Description of different parameters to be considered in the calculation of sample size for a study aiming at estimating the frequency of health ouctomes, behaviors or conditions

Parameter Description Remark
Type I or Alpha error It is the probability of rejecting H0, when H0 is false in the target population. Usually fixed as 5%. It is expressed by the p value. It is usually 5% (p<0.05).
For sample size calculation, the confidence level may be adopted (usually 95%), calculated as 1-Alpha.
The smaller the Alpha error (greater confidence level), the larger will be the sample size.
Statistical Power (1-Beta) It is the ability of the test to detect a difference in the sample, when it exists in the target population. Calculated as 1-Beta.
The greater the power, the larger the required sample size will be.
A value between 80%-90% is usually used.
Relationship between non-exposed/exposed groups in the sample It indicates the existing relationship between non-exposed and exposed groups in the sample. For observational studies, the data are usually obtained from the scientific literature. In intervention studies, the value 1:1 is frequently adopted, indicating that half of the individuals will receive the intervention and the other half will be the control or comparison group. Some intervention studies may use a larger number of controls than of individuals receiving the intervention.
The more distant this ratio is from one, the larger will be the required sample size.
Prevalence* of outcome in the non-exposed group** (percentage of positive among the non-exposed) Proportion of individuals with the disease (outcome) among those non-exposed to the risk factor (or that are part of the control group). Data usually obtained from the literature.
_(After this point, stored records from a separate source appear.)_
Lemma forward_reference_None index ms m id :
  forward_reference index ms = None -> m ∈ ms -> member_reference m = Some id -> id < index.
Proof.
  induction ms as [|m' ms IH]; intros H Hm Hid; [by apply not_elem_of_nil in Hm|]. cbn in H.
  apply elem_of_cons in Hm as [->|Hm].
  - rewrite Hid in H. case_decide; [done|lia].
  - destruct (member_reference m'); [case_decide; [done|]|]; auto.
Qed.

Lemma uwrap_le w n : 0 <= n -> 0 <= w -> uwrap w n <= n.
Proof. intros. unfold uwrap. apply Z.mod_le; lia. Qed.

Lemma push_refs_below t a t' id : refs_below t -> push t a = Ok (t', id) -> refs_below t'.
Proof.
  intros Ht. unfold push. destruct (forward_reference _ _) eqn:E; [done|]. intros [= <- <-].
  intros i b m r Hb Hm Hr. cbn in Hb. apply lookup_app_Some in Hb as [Hb|[Hge Hb]]; [eauto|].
  destruct (i - length (entries t))%nat as [|[]] eqn:Ei; simplify_eq/=.
  pose proof (forward_reference_None _ _ _ _ E Hm Hr).
  pose proof (uwrap_le 32 (Z.of_nat (length (entries t))) ltac:(lia) ltac:(lia)). lia.
Qed.

Lemma push_all_refs_below xs t t' : refs_below t -> push_all t xs = Ok t' -> refs_below t'.
Proof.
  revert t. induction xs as [|a xs IH]; intros t Ht; cbn; [by intros [= <-]|].
  destruct (push t a) as [[t1 id]|] eqn:E; [|done]. cbn. apply IH. by eapply push_refs_below.
Qed.

Definition only_too_large {A} (r : result ForeignAggregateError A) : Prop :=
  match r with Ok _ => True | Err (TooLarge _) => True | Err _ => False end.

Lemma member_layout_total m c w ls :
  member_ok m -> (forall id, member_reference m = Some id -> id < Z.of_nat (length ls)) ->
  only_too_large (member_layout m c w ls).
Proof.
  intros Hm Hr. destruct m as [ty|id|e count]; cbn in *; [done| |].
  - specialize (Hr id eq_refl). destruct (lookup_lt_is_Some_2 ls (Z.to_nat id)) as [l ->]; [lia|done].
  - destruct Hm as [He Hc]. destruct e as [ty|id]; cbn in *; [by destruct (u32_checked _)|].
    specialize (Hr id eq_refl). destruct (lookup_lt_is_Some_2 ls (Z.to_nat id)) as [l ->]; [lia|].
    cbn. by destruct (u32_checked _).
Qed.
(** The aggregate rows from [index] on, [remaining] of them, pushed onto [t]. *)
Fixpoint read_aggregates (f : Format) (index : Z) (remaining : nat) (t : ForeignAggregates)
    : rd ForeignAggregates :=
  match remaining with
  | O => mret t
  | S remaining =>
    ms ← read_rows f (read_member index);
    p ← reader_lift (map_err (MalformedForeignAggregate index) (push t {| members := ms |}));
    read_aggregates f (index + 1) remaining p.1
  end.

(** The first position that names an aggregate the table does not have. *)
Fixpoint unresolved (t : ForeignAggregates) (specs : list ForeignTypeSpec) : option Z :=
  match specs with
  | [] => None
  | s :: specs =>
    match spec_aggregate s with
    | Some id => match get t id with None => Some id | Some _ => unresolved t specs end
    | None => unresolved t specs
    end
  end.

Definition signature_specs (s : ForeignSignature) : list ForeignTypeSpec := parameters s ++ [sig_result s].

Fixpoint check_imports (t : ForeignAggregates) (imports : list ForeignImport)
    : result ModuleDecodeError unit :=
  match imports with
  | [] => Ok tt
  | i :: imports =>
    match unresolved t (signature_specs (signature i)) with
    | Some id => Err (UnknownForeignAggregate (symbol i) id)
    | None => check_imports t imports
    end
  end.

Definition read_foreign_aggregates (f : Format) (imports : list ForeignImport) : rd ForeignAggregates :=
  t ← section ForeignAggregates_new (
        count ← read_index_count f "foreign aggregate"%string;
        read_aggregates f 0 (Z.to_nat count) ForeignAggregates_new);
  _ ← reader_lift (check_imports t imports);
  mret t.

(** [format!("callback {index}")]. *)
Definition callback_name (index : Z) : rstring :=
  list_byte_of_string ("callback " ++ NilZero.string_of_uint (N.to_uint (Z.to_N index))).

Definition read_callback (f : Format) (t : ForeignAggregates) (index : Z) : rd ForeignCallback :=
  function ← read_u32;
  sg ← read_signature f (callback_name index);
  match unresolved t (signature_specs sg) with
  | Some id => reader_fail (UnknownCallbackAggregate index id)
  | None => mret (ForeignCallback_new function sg)
  end.

Definition read_foreign_callbacks (f : Format) (t : ForeignAggregates) : rd (list ForeignCallback) :=
  section [] (
    count ← read_index_count f "foreign callback"%string;
    read_indexed 0 (Z.to_nat count) (read_callback f t)).

Definition with_releases (p : FuncProto) (r : FrameRelease) : FuncProto :=
  {| f_name := f_name p; param_count := param_count p; local_count := local_count p;
     execution := execution p; code := code p; releases := r |}.

Definition every_local (f : Format) : Z :=
  match f with Legacy => EVERY_LOCAL_LEGACY | Wide => EVERY_LOCAL_WIDE end.

Definition read_release (f : Format) (p : FuncProto) : rd FuncProto :=
  count ← read_count f;
  if decide (count = every_local f) then mret (with_releases p EveryLocal)
  else
    slots ← read_n (Z.to_nat count) (match f with Legacy => read_u16 | Wide => read_u64 end);
    mret (with_releases p (Planned slots)).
When this information is not available but there is information on general prevalence/incidence in the population, this value may be used in sample size calculation (values attributed to the control group in intervention studies) or estimated based on the following formula: PONE=pO/(pNE+(pE*PR) )
    where pO = prevalence of outcome; pNE = percentage of non-exposed; pE = percentage of exposed; PR = prevalence* ratio (usually a value between 1.5 and 2.0).
Expected prevalence* ratio Relationship between the prevalence* of disease in the exposed (intervention) group and the prevalence* of disease in the non-exposed group, indicating how many times it is expected that the prevalence* will be higher (or lower) in the exposed compared to non-exposed group. It is the value that the investigators intend to find as HA, with the corresponding H0 equal to one (similar prevalence* of the outcome in both exposed and non-exposed groups). For the sample size estimates, the expected outcome prevalence* may be used for the non-exposed group, or the expected difference in the prevalence* between the exposed and the non-exposed groups.
Usually, a value between 1.50 and 2.00 is used (exposure as risk factor) or between 0.50 and 0.75 (protective factor).
For intervention studies, the clinical relevance of this value should be considered.
The smaller the prevalence rate (the smaller the expected difference between the groups), the larger the required sample size.
Type of statistical test The test may be one-tailed or two-tailed, depending on the type of the HA. Two-tailed tests require larger sample sizes
*

It may be prevalence, incidence or risk, according to type of study;

**

Non-exposed or control group;

Ho - null hypothesis; Ha - alternative hypothesis